Background information
- Born: 25 March 1971 (age 55) Larne, Northern Ireland
- Genres: Alternative metal Alternative rock
- Occupation: Musician
- Instrument: Bass guitar
- Years active: 1988–present
- Labels: Marshall Records, Black Tragick Records

= Michael McKeegan =

Northern Irish musician (born 1971)

Michael McKeegan (born 25 March 1971) is a Northern Irish musician best known as the bassist of rock band Therapy?.

==Evil Priest==
In 1988, McKeegan (bass/vocals), along with his two brothers Ciaran (guitar) and Charlie (drums), formed a heavy metal band, Evil Priest. The group recorded two demo cassettes - "Pretention Is No Excuse" and "Hear No Evil...". The fledgling group disbanded in 1989 when Michael McKeegan joined Therapy?.

==Therapy?==

In 1989, while McKeegan was still at school, his classmate Fyfe Ewing handed him a four song cassette that he had recorded with Andy Cairns, entitled "Thirty Seconds of Silence". McKeegan was so impressed he immediately joined as Therapy?'s bassist, and soon recorded his first material with the band; another four track demo tape entitled "Meat Abstract". He has since recorded sixteen studio albums, two compilation albums and numerous EPs. Along with Cairns, McKeegan is the only original member still with the band.

==Side projects==
In the late 1990s, McKeegan joined the short-lived Belfast based group, Sons of Massey, along with his brother Charlie McKeegan (drums), Robyn G. Shiels (vocals/guitar) and Paul Kinghan (guitar). The group played live around Northern Ireland and recorded a demo at Einstein Studios in County Antrim.
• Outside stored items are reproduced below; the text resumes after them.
(** * conditioner: CAN frame codec, dispatch and liveness of the air
    conditioner console (src/main.py), as a shallow embedding.

    The development follows the source top to bottom:
    - [Py]        the Python built-ins the program relies on (binary64
                  floats, [round], [int], [str], string formatting);
    - [CANClient] the frame encoder [_build_data], [send_from_key] and the
                  body of the reader loop [_rx_loop];
    - [ACControllerApp] the console state, the command handlers
                  [on_start], [on_stop], [on_set] and the periodic [_poll].

    Python integers are [Z] (unbounded, [&] is [Z.land], [>>] is
    [Z.shiftr]); Python floats are IEEE binary64 values of [spec_float];
    dictionaries with string keys are [gmap string _]; the fixed-shape
    dictionaries that travel through the queue are records whose optional
    keys are [option] fields. *)

From Stdlib Require Import ZArith Lia String Ascii List.
From Stdlib Require Import DecimalString DecimalZ HexadecimalString.
From Stdlib Require Import Floats.SpecFloat.
From stdpp Require Import gmap strings list.

Local Open Scope string_scope.
Local Open Scope list_scope.
Local Open Scope Z_scope.

(* ================================================================== *)
(** ** Python built-ins *)
(* ================================================================== *)

Module Py.

(** Python's [float] is IEEE 754 binary64. *)
Abbreviation float := spec_float.
Definition prec : Z := 53.
Definition emax : Z := 1024.

Definition fmul : float -> float -> float := SFmul prec emax.
Definition fsub : float -> float -> float := SFsub prec emax.
(** [a > b] on floats; false as soon as one side is NaN. *)
Definition fgt (a b : float) : bool := SFltb b a.

(** The correctly rounded binary64 value of an integer. *)
Definition float_of_Z (z : Z) : float := binary_normalize prec emax z 0 false.

(** A numeric value as a context can hold it. *)
Inductive value :=
| VInt (z : Z)
| VFloat (x : float).

(** [float(v)]: [None] stands for the OverflowError an integer beyond
    the binary64 range raises. *)
Definition to_float (v : value) : option float :=
  match v with
  | VFloat x => Some x
  | VInt z =>
      match float_of_Z z with
      | S754_infinity _ => None
      | x => Some x
      end
  end.

(** The exact value of a finite float as a fraction [(p, q)], [q > 0]:
    the float is [p / q]. *)
Definition fraction (x : float) : option (Z * Z) :=
  match x with
  | S754_zero _ => Some (0, 1)
  | S754_finite s m e =>
      if 0 <=? e then Some (cond_Zopp s (Z.pos m * 2 ^ e), 1)
      else Some (cond_Zopp s (Z.pos m), 2 ^ (- e))
  | S754_infinity _ | S754_nan => None
  end.

(** [round(p / q)] for [p >= 0], [q > 0]: to the nearest integer, a tie
    going to the even neighbour (Python 3's [float.__round__]). *)
Definition round_half_even_pos (p q : Z) : Z :=
  let n := p / q in
  let r := p mod q in
  match 2 * r ?= q with
  | Lt => n
  | Gt => n + 1
  | Eq => if Z.even n then n else n + 1
  end.

(** [int(round(x))]: [None] stands for the ValueError (NaN) or
    OverflowError (infinity) that [round] raises. *)
Definition round_int (x : float) : option Z :=
  match x with
  | S754_zero _ => Some 0
  | S754_finite s m e =>
      if 0 <=? e then Some (cond_Zopp s (Z.pos m * 2 ^ e))
      else Some (cond_Zopp s (round_half_even_pos (Z.pos m) (2 ^ (- e))))
  | S754_infinity _ | S754_nan => None
  end.

(** [s.lower()] on the ASCII letters. *)
Definition lower_ascii (c : ascii) : ascii :=
  let n := N_of_ascii c in
  if ((65 <=? n) && (n <=? 90))%N then ascii_of_N (n + 32) else c.

Fixpoint lower (s : string) : string :=
  match s with
  | EmptyString => EmptyString
  | String c s' => String (lower_ascii c) (lower s')
  end.

Definition upper_ascii (c : ascii) : ascii :=
  let n := N_of_ascii c in
  if ((97 <=? n) && (n <=? 122))%N then ascii_of_N (n - 32) else c.

Fixpoint upper (s : string) : string :=
  match s with
  | EmptyString => EmptyString
  | String c s' => String (upper_ascii c) (upper s')
  end.

(** [str(n)] of an integer. *)
Definition str_int (z : Z) : string :=
  DecimalString.NilZero.string_of_int (Z.to_int z).

(** [str(b)] of a boolean. *)
Definition str_bool (b : bool) : string := if b then "True" else "False".

(** [int(s)] on the plain decimal numerals ([-]digits), the only numerals
    the program ever hands to it; [None] stands for the ValueError. *)
Definition int_of_str (s : string) : option Z :=
  option_map Z.of_int (DecimalString.NilZero.int_of_string s).

(** ASCII white space, as [str.strip] removes it. *)
Definition is_space (c : ascii) : bool :=
  let n := N_of_ascii c in
  ((n =? 32) || ((9 <=? n) && (n <=? 13)) || ((28 <=? n) && (n <=? 31)))%N.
In November 2014, McKeegan along with Andy Cairns recorded 15 tracks for a side project called East Antrim in Belfast's Start Studio with fellow Northern Irish musicians including Robyn G Shiels, Desert Hearts, Brian Coney, LaFaro and Goons. It's an electronic record, with a lot of spoken word and it deals in a very late night ambient sound. It remains unreleased.
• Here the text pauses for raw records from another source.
(** * Search-engine scraping helpers of calibre: a shallow embedding

    Source: [src/calibre/ebooks/metadata/sources/search_engines.py].

    Conventions of the embedding.
    - Python text is a [string] holding its UTF-8 encoding, one [ascii] per
      byte.  Every literal the source searches for or splits on is ASCII, so
      searching, splitting and replacing on the bytes agree with the same
      operations on code points.
    - A call that may raise returns an [outcome]; a function that logs
      threads the list of log calls made so far.
    - The monotonic clock is a rational number of seconds; the
      process-wide [last_visited] dictionary is a [gmap].
    - The element tree handed out by the HTML parser is an inductive [node];
      the XPath expressions of the source are evaluated by a small
      evaluator for the fragment of XPath they use.
    - Calls are sequential: taking and releasing [last_visited_lock] has
      no effect of its own and is left out.
    - The library calls ([str] methods, [re], [urllib], [json] values) are
      modelled on Python 3; [ddg_href] and [encode_query], where Python 2
      and Python 3 part, take the runtime as an argument. *)

From Stdlib Require Import QArith Lqa Ascii String Floats.
From stdpp Require Import gmap strings list fin_maps.

Set Warnings "-register-all".

Open Scope string_scope.
Open Scope list_scope.

(* ===================================================================== *)
(** * Part I: definitions                                                 *)
(* ===================================================================== *)

(** ** Exceptions and results *)

(** The exception classes the modelled code can raise, plus the failures
    of the injected capabilities (transport, parser). *)
Inductive exn : Type :=
| IndexError
| KeyError
| ValueError
| AttributeError
| TypeError
| UnicodeError
| TransportError (msg : string)
| ParseError (msg : string)
| OSError (msg : string).

Inductive outcome (A : Type) : Type :=
| Ok (a : A)
| Raise (e : exn).
Arguments Ok {A} a.
Arguments Raise {A} e.

Definition bind {A B : Type} (x : outcome A) (k : A -> outcome B) : outcome B :=
  match x with
  | Ok a => k a
  | Raise e => Raise e
  end.

Notation "'try!' x <- c ; k" := (bind c (fun x => k))
  (at level 10, x name, c at level 100, k at level 200,
   format "'[v' 'try!'  x  <-  c ; '/' k ']'").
In August 2015, McKeegan contributed bass to recordings of an original song "Purveyor of Quackery" and a cover of "Another Girl Another Planet" by The Only Ones. The group, consisting of fellow Therapy? members Andy Cairns and Neil Cooper, alongside 'Diamond' Dave Thompson on vocals and Rich Jones on lead guitar, was known as The Gemils. Backing vocals were contributed by Ricky Warwick, Tim Wheeler, Robyn G Shiels, Tom Dalgety and Stevie Firth. A 7" was produced and presented to Cairns as a 50th birthday gift. Just 10 copies were pressed and the single was not made public.
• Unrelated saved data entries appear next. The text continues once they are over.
(** [parseLinear(linearElement)]. *)
Definition parseLinear (linearElement : Node) (t : TrackingURLs) : Linear * TrackingURLs :=
  let mediaFiles :=
    map (fun mf => VASTParser.parseMediaFile (mediaFileElement mf))
        (querySelectorAll "MediaFile" linearElement) in
  let '(videoClicks, t1) :=
    match querySelector "VideoClicks" linearElement with
    | Some videoClicksElement =>
      let '(through, t0) :=
        match querySelector "ClickThrough" videoClicksElement with
        | Some clickThrough =>
          (Some (text clickThrough),
           pushClick (Tracker.ClickObject "clickThrough" (text clickThrough)) t)
        | None => (None, t)
        end in
      let '(urls, t1) :=
        fold_left eachClickTracking
                  (querySelectorAll "ClickTracking" videoClicksElement) ([], t0) in
      ({| clickThrough := through; clickTracking := Some urls |}, t1)
    | None => ({| clickThrough := None; clickTracking := None |}, t)
    end in
  let '(events, t2) :=
    fold_left eachTracking (querySelectorAll "Tracking" linearElement) ([], t1) in
  ({| duration := getElementText linearElement "Duration";
      skipoffset := VASTParser.or_null (getAttribute "skipoffset" linearElement);
      mediaFiles := mediaFiles;
      videoClicks := videoClicks;
      trackingEvents := events |}, t2).

Definition resource (clickTag : string) (n : Node) : Resource :=
  {| r_id := VASTParser.or_null (getAttribute "id" n);
     r_width := VASTParser.or_null (getAttribute "width" n);
     r_height := VASTParser.or_null (getAttribute "height" n);
     r_resource := or_text (getElementText n "StaticResource")
                           (getElementText n "IFrameResource");
     r_clickThrough := getElementText n clickTag |}.

(** [parseNonLinear(nonLinearAdsElement)]; its [trackingEvents] stay
    empty. *)
Definition parseNonLinear (nonLinearAdsElement : Node) : list Resource :=
  map (resource "NonLinearClickThrough") (querySelectorAll "NonLinear" nonLinearAdsElement).

(** [parseCompanionAds(companionAdsElement)]. *)
Definition parseCompanionAds (companionAdsElement : Node) : list Resource :=
  map (resource "CompanionClickThrough") (querySelectorAll "Companion" companionAdsElement).

(** [parseCreative(creativeElement)]. *)
Definition parseCreative (creativeElement : Node) (t : TrackingURLs)
    : Creative * TrackingURLs :=
  let '(data, t1) :=
    match querySelector "Linear" creativeElement with
    | Some linear => let '(l, t1) := parseLinear linear t in (LinearData l, t1)
    | None =>
      match querySelector "NonLinearAds" creativeElement with
      | Some nonLinearAds => (NonLinearData (parseNonLinear nonLinearAds), t)
      | None =>
        match querySelector "CompanionAds" creativeElement with
        | Some companionAds => (CompanionData (parseCompanionAds companionAds), t)
        | None => (NoData, t)
        end
      end
    end in
  ({| c_id := VASTParser.or_null (getAttribute "id" creativeElement);
      c_sequence := VASTParser.or_null (getAttribute "sequence" creativeElement);
      c_data := data |}, t1).

(** The body of [creativeElements.forEach(creative => ...)]; the parsed
    creative is an object, so it is always kept. *)
Definition eachCreative (acc : list Creative * TrackingURLs) (creative : Node)
    : list Creative * TrackingURLs :=
  let '(parsedCreative, t) := parseCreative creative (snd acc) in
  (fst acc ++ [parsedCreative], t).

(** [parseInLine(inLineElement)]. *)
Definition parseInLine (inLineElement : Node) (t : TrackingURLs) : InLine * TrackingURLs :=
  let '(imps, t1) :=
    fold_left eachImpression (querySelectorAll "Impression" inLineElement) ([], t) in
  let t2 := fold_left eachError (querySelectorAll "Error" inLineElement) t1 in
  let '(cs, t3) :=
    fold_left eachCreative (querySelectorAll "Creative" inLineElement) ([], t2) in
  ({| adSystem := getElementText inLineElement "AdSystem";
      adTitle := getElementText inLineElement "AdTitle";
      description := getElementText inLineElement "Description";
      impressions := imps;
      creatives := cs |}, t3).

(** [parseWrapper(wrapperElement)]; its [creatives] stay empty. *)
Definition parseWrapper (wrapperElement : Node) (t : TrackingURLs)
    : Wrapper * TrackingURLs :=
  let '(imps, t1) :=
    fold_left eachImpression (querySelectorAll "Impression" wrapperElement) ([], t) in
  ({| w_adSystem := getElementText wrapperElement "AdSystem";
      vastAdTagURI := getElementText wrapperElement "VASTAdTagURI";
      w_impressions := imps |}, t1).

(** [parseAd(adElement, index)]. *)
Definition parseAd (adElement : Node) (index : nat) (t : TrackingURLs) : Ad * TrackingURLs :=
  let id := match VASTParser.or_null (getAttribute "id" adElement) with
            | Some i => i
            | None => ("ad-" ++ JS.string_of_N (N.of_nat index))%string
            end in
  let sequence := VASTParser.or_null (getAttribute "sequence" adElement) in
  match querySelector "InLine" adElement with
  | Some inLine =>
    let '(i, t1) := parseInLine inLine t in
    ({| id := id; sequence := sequence; inline := Some i; wrapper := None |}, t1)
  | None =>
    match querySelector "Wrapper" adElement with
    | Some wrapper =>
      let '(w, t1) := parseWrapper wrapper t in
      ({| id := id; sequence := sequence; inline := None; wrapper := Some w |}, t1)
    | None =>
      ({| id := id; sequence := sequence; inline := None; wrapper := None |}, t)
    end
  end.

(** The body of [adElements.forEach((adElement, index) => ...)]; the
    index is the number of ads seen so far, since every ad is kept. *)
Definition eachAd (acc : list Ad * TrackingURLs) (adElement : Node)
    : list Ad * TrackingURLs :=
  let '(ad, t) := parseAd adElement (length (fst acc)) (snd acc) in
  (fst acc ++ [ad], t).

(** [parseVASTDocument(xmlDoc)]. *)
Definition parseVASTDocument (xmlDoc : Document) (t : TrackingURLs)
    : VASTData * TrackingURLs :=
  let version :=
    match docQuerySelector "VAST" xmlDoc with
    | Some vast =>
      match VASTParser.or_null (getAttribute "version" vast) with
      | Some v => v
      | None => "Unknown"
      end
    | None => "Unknown"
    end in
  let '(ads, t1) := fold_left eachAd (docQuerySelectorAll "Ad" xmlDoc) ([], t) in
  ({| ads := ads; version := version |}, t1).

(** What [parse] returns. *)
Inductive Result :=
| Success (version : option string) (data : VASTData) (tracking : TrackingURLs)
| Failure (error : string).

(** [parse], from the document that [DOMParser] has built: the two
    checks, then the parse with a fresh catalog. *)
Definition parse (xmlDoc : Document) : Result :=
  match docQuerySelector "parsererror" xmlDoc with
  | Some parserError => Failure ("Invalid XML: " ++ textContent parserError)%string
  | None =>
    match docQuerySelector "VAST" xmlDoc with
    | None => Failure "Not a valid VAST document"
    | Some vastElement =>
      let '(data, t) := parseVASTDocument xmlDoc noTracking in
      Success (getAttribute "version" vastElement) data t
    end
  end.

(** The parsed data as the player reads it: of an ad its [type], its
    title and its creatives, of a creative its [type], its media files
    and its click-through. *)
Definition playerCreative (c : Creative) : VASTParser.Creative :=
  {| VASTParser.creative_id := c_id c;
     VASTParser.creative_data :=
       match c_data c with
       | LinearData l => VASTParser.Linear (mediaFiles l) (clickThrough (videoClicks l))
       | NonLinearData _ => VASTParser.NonLinear
       | CompanionData _ => VASTParser.Companion
       | NoData => VASTParser.NoData
       end |}.

Definition playerAd (a : Ad) : VASTParser.Ad :=
  {| VASTParser.ad_id := id a;
     VASTParser.ad_body :=
       match inline a, wrapper a with
       | Some i, _ => VASTParser.InLine (adTitle i) (map playerCreative (creatives i))
       | None, Some w => VASTParser.Wrapper (vastAdTagURI w)
       | None, None => VASTParser.NoBody
       end |}.

Definition playerData (d : VASTData) : VASTParser.VASTData :=
  {| VASTParser.ads := map playerAd (ads d); VASTParser.version := version d |}.

(** The impression URLs, the click entries and the tracking events that
    the data holds for an ad. *)
Definition adImpressions (a : Ad) : list string :=
  match inline a, wrapper a with
  | Some i, _ => impressions i
  | None, Some w => w_impressions w
  | None, None => []
  end.

Definition creativeLinears (cs : list Creative) : list Linear :=
  flat_map (fun c => match c_data c with LinearData l => [l] | _ => [] end) cs.

Definition linears (a : Ad) : list Linear :=
  match inline a with
  | Some i => creativeLinears (creatives i)
  | None => []
  end.

Definition linearClicks (l : Linear) : list Tracker.Click :=
  match clickThrough (videoClicks l) with
  | Some u => [Tracker.ClickObject "clickThrough" u]
  | None => []
  end ++
  match clickTracking (videoClicks l) with
  | Some urls => map (Tracker.ClickObject "clickTracking") urls
  | None => []
  end.

Definition linearTracking (l : Linear) : list Tracker.EventTracker :=
  map (fun e => {| Tracker.et_event := event e; Tracker.et_url := url e |})
      (trackingEvents l).

(** Two catalogs, one after the other. *)
Definition append (t d : TrackingURLs) : TrackingURLs :=
  {| VASTParser.impressions := VASTParser.impressions t ++ VASTParser.impressions d;
     VASTParser.clicks := VASTParser.clicks t ++ VASTParser.clicks d;
     VASTParser.tracking := VASTParser.tracking t ++ VASTParser.tracking d;
     VASTParser.errors := VASTParser.errors t ++ VASTParser.errors d |}.

(** The catalog entries that the data of a linear creative stands for. *)
Definition linearCatalog (l : Linear) : TrackingURLs :=
  {| VASTParser.impressions := []; VASTParser.clicks := linearClicks l;
     VASTParser.tracking := linearTracking l; VASTParser.errors := [] |}.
In 2017, McKeegan (bass and guitar) joined with ex-Throat/Dutch Schultz members Rory McGeown (vocals and guitar) and Willy Mundel (drums, vocals and guitar) to form Haunch. The groups' debut album "Lay My Bones Beside The Others" was released on 26 January 2018 via Black Tragick Records.

==Equipment==
In the March 1998 issue of Guitar magazine, McKeegan stated:

"Chris Sheldon recommended I hired in this Music Man StingRay - then we wangled that the hire cost came off the price, so in the end I bought it for 500 quid which is a bargain. It's the best bass I've ever played. I got a new Mesa/Boogie head and a Mesa/Boogie cab as well, 2x15"s whereas I usually use an 8x10" - I needed something to really give a big bottom end 'cos on some tracks I tuned down to D or even C. I used a Boss Bass Overdrive too, but some of the more fuzzy bass is Mr Coloursound and his wonderful pedals again. Then I used the pitch-shift on a Digitech Whammy pedal for some of the higher notes... oh, and I attacked the bass with the leg off Martin's cello. It's a very useful thing to have around".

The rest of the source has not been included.